Re: [REVIEW] Re: Compression of full-page-writes - Mailing list pgsql-hackers

From Rahila Syed
Subject Re: [REVIEW] Re: Compression of full-page-writes
Date
Msg-id CAH2L28sReAF=a5-YEdv4yREFLt1VqKjRxxye-GU0KBUPv3Eg6A@mail.gmail.com
Whole thread Raw
In response to Re: [REVIEW] Re: Compression of full-page-writes  (Andres Freund <andres@2ndquadrant.com>)
Responses Re: [REVIEW] Re: Compression of full-page-writes  (Pavan Deolasee <pavan.deolasee@gmail.com>)
List pgsql-hackers
Thank you for review.

>So, you're compressing backup blocks one by one.
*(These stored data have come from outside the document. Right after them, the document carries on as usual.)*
(** * Relacon device-access core: a shallow embedding and its properties

    The development follows the C sources of the driver:
    - [DeviceCapabilities.c]: the table of supported devices;
    - [Relacon.c]: sessions, the ASCII command protocol over 8-byte HID
      reports, the raw pass-through pair;
    - [BackendHidapi.c] and [BackendLibusb.c]: the two transports behind
      [Backend.h], in particular how each builds a device listing.

    Bytes, 16-bit identifiers and C [int]/[long] values are integers of [Z];
    a pointer to a NUL-terminated string is the list of bytes readable from
    it.  Heap memory is a finite map from addresses to blocks, with an
    allocator that may fail; the USB side is a log of reports written and a
    queue of reports to be read. *)

From Stdlib Require Import ZArith Ascii String List Lia DecimalString.
From stdpp Require Import base list gmap.

Open Scope Z_scope.

Abbreviation byte := Z (only parsing).

(** ** Result codes ([enum RelaconStatus], Relacon.h) *)

Inductive RelaconStatus :=
| RELACON_STATUS_SUCCESS
| RELACON_STATUS_ERROR_ARGUMENT_NULL
| RELACON_STATUS_ERROR_INVALID_PARAM
| RELACON_STATUS_ERROR_OUT_OF_MEMORY
| RELACON_STATUS_ERROR_TIMEOUT
| RELACON_STATUS_ERROR_BAD_RESPONSE
| RELACON_STATUS_ERROR_DEVICE_IO
| RELACON_STATUS_ERROR_INTERNAL
| RELACON_STATUS_ERROR_NO_ENTRY.

#[global] Instance RelaconStatus_eq_dec : EqDecision RelaconStatus.
Proof. solve_decision. Defined.

(** [enum RelaconDebounceConfig] and [enum RelaconWatchdogConfig]: the
    enumerators, as the integers they stand for. *)
Definition RELACON_DEBOUNCE_CONFIG_10MS : Z := 0.
Definition RELACON_DEBOUNCE_CONFIG_1MS : Z := 1.
Definition RELACON_DEBOUNCE_CONFIG_100US : Z := 2.

Definition RELACON_WATCHDOG_CONFIG_OFF : Z := 0.
Definition RELACON_WATCHDOG_CONFIG_1SEC : Z := 1.
Definition RELACON_WATCHDOG_CONFIG_10SEC : Z := 2.
Definition RELACON_WATCHDOG_CONFIG_1MIN : Z := 3.

Definition UINT8_MAX : Z := 255.
Definition UINT16_MAX : Z := 65535.

(** ** The capability table (DeviceCapabilities.c) *)

Module Capabilities.

Record DeviceCapabilities := {
  numInputs : Z;
  numRelays : Z;
}.

#[global] Instance DeviceCapabilities_eq_dec : EqDecision DeviceCapabilities.
Proof. solve_decision. Defined.

Definition VID_ONTRAK : Z := 0x0a07.
Definition VID_PIDCODES : Z := 0x1209.

Definition PID_ADU200 : Z := 200.
Definition PID_ADU208 : Z := 208.
Definition PID_ADU218 : Z := 218.
Definition PID_RELACON : Z := 0xFA70.

Record DeviceTableEntry := {
  vid : Z;
  pid : Z;
  capabilities : DeviceCapabilities;
}.

(** The ADU200 entry is commented out in the source ("Not yet
    tested/supported"), so the array has three elements. *)
Definition SUPPORTED_DEVICES : list DeviceTableEntry :=
  [ {| vid := VID_ONTRAK; pid := PID_ADU208;
       capabilities := {| numInputs := 8; numRelays := 8 |} |};
    {| vid := VID_ONTRAK; pid := PID_ADU218;
       capabilities := {| numInputs := 8; numRelays := 8 |} |};
    {| vid := VID_PIDCODES; pid := PID_RELACON;
       capabilities := {| numInputs := 8; numRelays := 8 |} |} ].

(** The [for] loop of [DeviceCapabilitiesQuery], from index [i] on: the
    first entry whose two identifiers are equal to the arguments. *)
Fixpoint query_from (table : list DeviceTableEntry) (v p : Z)
  : option DeviceCapabilities :=
  match table with
  | [] => None
  | entry :: rest =>
      if (vid entry =? v) && (pid entry =? p)
      then Some (capabilities entry)
      else query_from rest v p
  end.

Definition DeviceCapabilitiesQuery (v p : Z) : option DeviceCapabilities :=
  query_from SUPPORTED_DEVICES v p.

End Capabilities.


(** ** Library functions of C used by the driver *)

Module CLib.

(** A pointer to characters is modelled by the bytes readable from it; a
    read past the end of the modelled bytes yields NUL. *)

Definition bytes_of_string (s : string) : list byte :=
  map (fun c => Z.of_nat (nat_of_ascii c)) (list_ascii_of_string s).

Fixpoint strlen (s : list byte) : nat :=
  match s with
  | [] => O
  | c :: rest => if c =? 0 then O else S (strlen rest)
  end.

(** The characters of the string at [s], without the terminator. *)
Definition cstr (s : list byte) : list byte := take (strlen s) s.

(** [strcmp a b == 0] *)
Definition strcmp_eq (a b : list byte) : bool :=
  bool_decide (cstr a = cstr b).

(** [strncpy(dst, src, n)] writes exactly [n] bytes: the characters of
    [src] up to [n] of them, then NULs for what is left of [n]. *)
Fixpoint strncpy_image (src : list byte) (n : nat) : list byte :=
  match n with
  | O => []
  | S n' =>
      match src with
      | [] => replicate n 0
      | c :: rest =>
          if c =? 0 then replicate n 0 else c :: strncpy_image rest n'
      end
  end.

(** Overwriting memory [dst] from offset [off] with [src]; [dst] keeps its
    length (a write reaching past the modelled bytes is cut there). *)
Definition write_at (off : nat) (src dst : list byte) : list byte :=
  take (length dst) (take off dst ++ src ++ drop (off + length src) dst).

Definition strncpy (dst src : list byte) (n : nat) : list byte :=
  write_at 0 (strncpy_image src n) dst.

(** [memset(&buf[off], c, n)] *)
Definition memset (off : nat) (c : byte) (n : nat) (buf : list byte)
  : list byte :=
  write_at off (replicate n c) buf.

Definition isspace (c : byte) : bool :=
  (c =? 32) || ((9 <=? c) && (c <=? 13)).

Definition isdigit (c : byte) : bool := (48 <=? c) && (c <=? 57).

Definition LONG_MAX : Z := 2 ^ 63 - 1.
Definition LONG_MIN : Z := - 2 ^ 63.

Fixpoint skip_spaces (s : list byte) : nat :=
  match s with
  | c :: rest => if isspace c then S (skip_spaces rest) else O
  | [] => O
  end.

(** The digits at the head of [s]: their value on top of [acc], and how
    many there are. *)
Fixpoint scan_digits (acc : Z) (s : list byte) : Z * nat :=
  match s with
  | c :: rest =>
      if isdigit c
      then let '(v, n) := scan_digits (10 * acc + (c - 48)) rest in (v, S n)
      else (acc, O)
  | [] => (acc, O)
  end.

(** [strtol(s, &endptr, 10)]: the value and the offset of [endptr] from
    [s].  White space, one optional sign, then digits; with no digit at all
    nothing is converted, the value is 0 and [endptr] is [s] itself.  A value
    out of the range of [long] is clamped. *)
Definition strtol (s : list byte) : Z * nat :=
  let ws := skip_spaces s in
  let s1 := drop ws s in
  let '(neg, sg) :=
    match s1 with
    | 45 :: _ => (true, 1%nat)
    | 43 :: _ => (false, 1%nat)
    | _ => (false, O)
    end in
  let '(v, nd) := scan_digits 0 (drop sg s1) in
  match nd with
  | O => (0, O)
  | _ =>
      let r := if neg : bool then - v else v in
      (Z.max LONG_MIN (Z.min LONG_MAX r), (ws + sg + nd)%nat)
  end.

(** [*endptr] *)
Definition deref (s : list byte) (off : nat) : byte := nth off s 0.

(** The output of [printf]'s [%d], [%03u] and [%c]. *)
Definition fmt_d (n : Z) : list byte :=
  bytes_of_string (NilZero.string_of_int (Z.to_int n)).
I wonder if that's the
>right idea and if we shouldn't instead compress all of them in one run to
>increase the compression ratio.
The idea behind compressing blocks one by one was to keep the code as much similar to the original as possible. 
For instance the easiest change I could think of is , if we compress all backup blocks of a WAL record together the below format of WAL record might change  

Fixed-size header (XLogRecord struct)
 rmgr-specific data
 BkpBlock
 backup block data
 BkpBlock
 backup block data
....
....
to 

 Fixed-size header (XLogRecord struct)
 rmgr-specific data
 BkpBlock
 BkpBlock
 backup blocks data
...

But at the same time, it can be worth giving a try to see if there is significant improvement in compression .

>So why aren't we compressing the hole here instead of compressing the
>parts that the current logic deems to be filled with important information?
Entire full page image in the WAL record is compressed. The unimportant part of the full page image  which is hole is not WAL logged in original code. This patch compresses entire full page image inclusive of hole. This can be optimized by omitting hole in the compressed FPW(incase hole is filled with non-zeros) like the original uncompressed FPW . But this can lead to change in BkpBlock structure. 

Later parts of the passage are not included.